The FCPA’s criminal provisions may also apply to a third category of person which does not include issuers or domestic concerns. That category prohibits any person or any officer, director, employee or agent of such person, or any stockholder thereof while acting on behalf of such person while in the territory of the United States to engage in certain conduct prohibited by the FCPA.  

For example, if a Brazilian national caused a wire transfer to be sent from a bank in New York to Brazil while the national was sitting in the bank for the purpose of influencing a foreign official to award a lucrative contract as part of an official act, such person might be considered within the territorial jurisdiction of the U.S. under this prong, and therefore, fall into the third FCPA category of persons. 

Courts have recently held, including the Second Circuit Court of Appeals, that if the person does not commit specific proscribed conduct in the U.S. then that person cannot be held liable for FCPA violations under a conspiracy or aiding and abetting theory of FCPA liability. Simply put, the government cannot use conspiracy statutes when the person must fall into one of these three Congressionally authorized categories of FCPA persons.    

Foreign Officials, Foreign Political Candidates, Foreign Political Parties 

The conduct which the FCPA prohibits also only applies to a specific (but broad) sub-set of persons: 

  • Foreign Political Parties  
  • Members of a Foreign Political Party 
  • Foreign Political Candidates  
  •  Any officer of a foreign government.  
  • Any employee of a foreign government.  
  •  Any department of a foreign government  
  • Any agency of a foreign government   
  •  Any instrumentality of a foreign government.

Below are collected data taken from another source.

(** X10: in the restricted build a run of registrations on supported
    names registers them all; a refused name stops it there: the error is
    thrown, the registrations before it stay, the ones after it are never
    requested. *)
Theorem bare_registrations_stop_at_the_first_refusal :
  forall (m : Machine) (f : JsString -> option JsError) (r : Runtime World)
         (pre post : list (JsString * Callback)) (w : World),
    signal_support m (constructor r) f ->
    r = Restricted.NodeRuntime (machine_host m)
    \/ (r = Restricted.DenoRuntime (machine_host m) /\ has_Deno m = true) ->
    forallb (supported f) pre = true ->
    register_each r pre w
    = (Normal tt,
       {| trace := trace w ++ map (signal_request (constructor r)) pre;
          listeners := listeners w ++ pre;
          exit_status := exit_status w |})
    /\ forall bad cb e,
         f bad = Some e ->
         register_each r (pre ++ (bad, cb) :: post) w
         = (Throw e,
            {| trace := trace w
                        ++ map (signal_request (constructor r))
                             (pre ++ [(bad, cb)]);
               listeners := listeners w ++ pre;
               exit_status := exit_status w |}).
Proof.
  intros m f r pre post w Hf Hr. unfold register_each.
  change (forallb (supported f) pre = true ->
          for_of pre (fun reg => signal r (fst reg) (snd reg)) w
          = (Normal tt, after_registrations (constructor r) pre pre w)
          /\ forall bad cb e,
               f bad = Some e ->
               for_of (pre ++ (bad, cb) :: post)
                 (fun reg => signal r (fst reg) (snd reg)) w
               = (Throw e,
                  after_registrations (constructor r) (pre ++ [(bad, cb)])
                    pre w)).
  revert w. induction pre as [ | [name c] pre IH ]; intros w Hpre.
  - split; [ cbn [for_of]; now rewrite after_no_registration | ].
    intros bad cb e Hbad. cbn [app for_of fst snd]. unfold bind.
    rewrite (bare_signal_on_machine m f r bad cb w Hf Hr).
    unfold supported. cbn [filter fst]. now rewrite Hbad.
  - cbn [forallb] in Hpre. apply andb_true_iff in Hpre as [Hname Hpre].
    assert (Hok : f name = None).
    { unfold supported in Hname. cbn in Hname. now destruct (f name). }
    assert (Hstep : signal r name c w
                    = (Normal tt,
                       after_registrations (constructor r) [(name, c)]
                         [(name, c)] w)).
    { rewrite (bare_signal_on_machine m f r name c w Hf Hr).
      unfold supported. cbn [filter fst]. now rewrite Hok. }
    destruct (IH (after_registrations (constructor r) [(name, c)]
                    [(name, c)] w) Hpre) as [IHok IHbad].
    split.
    + cbn [for_of fst snd]. unfold bind. rewrite Hstep, IHok.
      now rewrite after_registrations_twice.
    + intros bad cb e Hbad. cbn [app for_of fst snd]. unfold bind.
      rewrite Hstep, (IHbad bad cb e Hbad).
      now rewrite after_registrations_twice.
Qed.

Lemma linux_Deno_signal_support :
  signal_support (linux true) DenoRuntimeClass
    (fun name =>
       if inhabits name [lit "SIGINFO"]
       then Some (TypeError "Invalid signal") else None).
Proof. intros name cb w. reflexivity. Qed.

Lemma bare_registrations_stop_at_the_first_refusal_witness :
  register_each (Restricted.DenoRuntime (machine_host (linux true)))
    [(lit "SIGTERM", 1); (lit "SIGINFO", 2); (lit "SIGTERM", 3)] boot
  = (Throw (TypeError "Invalid signal"),
     {| trace := [Call_Deno_addSignalListener (lit "SIGTERM") 1;
                  Call_Deno_addSignalListener (lit "SIGINFO") 2];
        listeners := [(lit "SIGTERM", 1)];
        exit_status := None |}).
Proof.
  apply (proj2 (bare_registrations_stop_at_the_first_refusal (linux true) _
                  (Restricted.DenoRuntime (machine_host (linux true)))
                  [(lit "SIGTERM", 1)] [(lit "SIGTERM", 3)] boot
                  linux_Deno_signal_support
                  (or_intror (conj eq_refl eq_refl)) eq_refl)
          (lit "SIGINFO") 2 (TypeError "Invalid signal") eq_refl).
Defined.

(** ** Runs of writes *)

Lemma write_on_machine m r fd s w :
  writes_accepted m -> runs_on r m ->
  write r fd s w = (Normal tt, record (write_request (constructor r) fd s) w).
Proof.
  intros Hacc H. destruct (Hacc fd w) as [Hnode Hdeno].
  each_handle H; destruct fd; run_machine;
    now rewrite ?Hnode, ?Hdeno.
Qed.

Lemma written_text_of_request cls fd s :
  (cls = DenoRuntimeClass -> isWellFormed s = true) ->
  written_text (write_request cls fd s) = Some s.
Proof.
  destruct cls; cbn; [ | reflexivity ].
  intros H. now apply decode_encode, H.
Qed.

Lemma stream_texts_request fd cls fd' s tr :
  (cls = DenoRuntimeClass -> isWellFormed s = true) ->
  stream_texts fd (tr ++ [write_request cls fd' s])
  = stream_texts fd tr ++ (if Stream_eqb fd fd' then [Some s] else []).
Proof.
  intros H. unfold stream_texts. rewrite filter_app, map_app. f_equal.
  cbn [filter].
  replace (written_to (write_request cls fd' s)) with (Some fd')
    by now destruct cls.
  destruct (Stream_eqb fd fd'); [ | reflexivity ].
  cbn [map]. now rewrite written_text_of_request.
Qed.

(** X11: where the host accepts writes, a run of writes on the two
    streams returns normally and each stream receives exactly the strings
    meant for it, in the order of the calls, whatever was written to the
    other stream in between (on Deno for well-formed strings). *)
Theorem writes_keep_their_order_per_stream :
  forall (m : Machine) (r : Runtime World) (ops : list (Stream * JsString))
         (w : World),
    writes_accepted m -> runs_on r m ->
    (constructor r = DenoRuntimeClass ->
     forallb (fun op => isWellFormed (snd op)) ops = true) ->
    fst (write_each r ops w) = Normal tt
    /\ forall fd,
         stream_texts fd (trace (snd (write_each r ops w)))
         = stream_texts fd (trace w) ++ map Some (texts_for fd ops).
Proof.
  intros m r ops w Hacc Hr. unfold write_each. revert w.
  induction ops as [ | [fd' s] ops IH ]; intros w Hwf.
  - split; [ reflexivity | ]. intros fd. cbn. now rewrite app_nil_r.
  - cbn [for_of fst snd]. unfold bind.
    rewrite (write_on_machine m r fd' s w Hacc Hr).
    assert (Hs : constructor r = DenoRuntimeClass -> isWellFormed s = true).
    { intros Hc. specialize (Hwf Hc). cbn in Hwf.
      now apply andb_true_iff in Hwf as [? _]. }
    assert (Hrest : constructor r = DenoRuntimeClass ->
                    forallb (fun op => isWellFormed (snd op)) ops = true).
    { intros Hc. specialize (Hwf Hc). cbn in Hwf.
      now apply andb_true_iff in Hwf as [_ ?]. }
    destruct (IH (record (write_request (constructor r) fd' s) w) Hrest)
      as [IHn IHt].
    split; [ exact IHn | ]. intros fd. rewrite IHt.
    cbn [record trace]. rewrite (stream_texts_request fd _ fd' s _ Hs).
    rewrite <- app_assoc. f_equal. unfold texts_for. cbn [filter fst].
    now destruct (Stream_eqb fd fd').
Qed.

Lemma linux_writes_accepted deno : writes_accepted (linux deno).
Proof. intros fd w. split; intros; reflexivity. Qed.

In deciding whether the entity (for example a state-owned telecommunications company) is an instrumentality of a foreign government, it is critical to ask the following two questions:  

Question 1: Whether the foreign government “controls” the entity. In deciding question 1, it is important to consider: 

  • Foreign government’s formal designation of that entity;
  • Whether the government has a majority interest in the entity;
  • The government’s ability to hire and fire the entity’s principals;
  • The extent to which the entity’s profits, if any, go directly into the government fisc;
  • The extent to which the government funds the entity if it fails to break even; and
  • The length of time that these “indicia” have existed, e.g. the length of the government’s control over the entity. 

Question 2: Whether the entity performs a function the controlling government treats as its own. In deciding question 2, it is important to consider: 

  • Whether the entity has a monopoly over the function it provides;
  • Whether the government subsidizes the costs associated with the entity providing services;
  • Whether the entity provides services to the public at large in the foreign country; and
  • Whether the public and the government of that foreign country generally view the entity to be performing a government function.

Corruptly/Willfully  

To prove any violation of the FCPA anti-bribery provisions, the government must demonstrate beyond a reasonable doubt that the client acted “corruptly.” An act is “corruptly” done if done voluntarily and intentionally, and with a bad purpose or evil motive of accomplishing either an unlawful end or result, or a lawful end or result but by some unlawful method or means.  

Affirmative Defenses to the Foreign Corrupt Practices Act 

There are also limited affirmative defenses to violations of the FCPA. Those defenses are authorized under the FCPA and include: 

Local Law Defense: the payment, gift, offer, or promise of anything of value that was made, was lawful under the written laws and regulations of the foreign official’s, political party’s, party official’s, or candidate’s country. 

Bona Fide Expenditure Defense: the payment, gift, offer, or promise of anything of value that was made, was a reasonable and bona fide expenditure, such as travel and lodging expenses, incurred by or on behalf of a foreign official, party, party official, or candidate and was directly related to: 

(A) the promotion, demonstration, or explanation of products or services; or 

(B) the execution or performance of a contract with a foreign government or agency thereof. 

While these defenses are narrow, the local law defense potentially supplies clients and foreign nationals with a powerful defense to a particular payment or gift.  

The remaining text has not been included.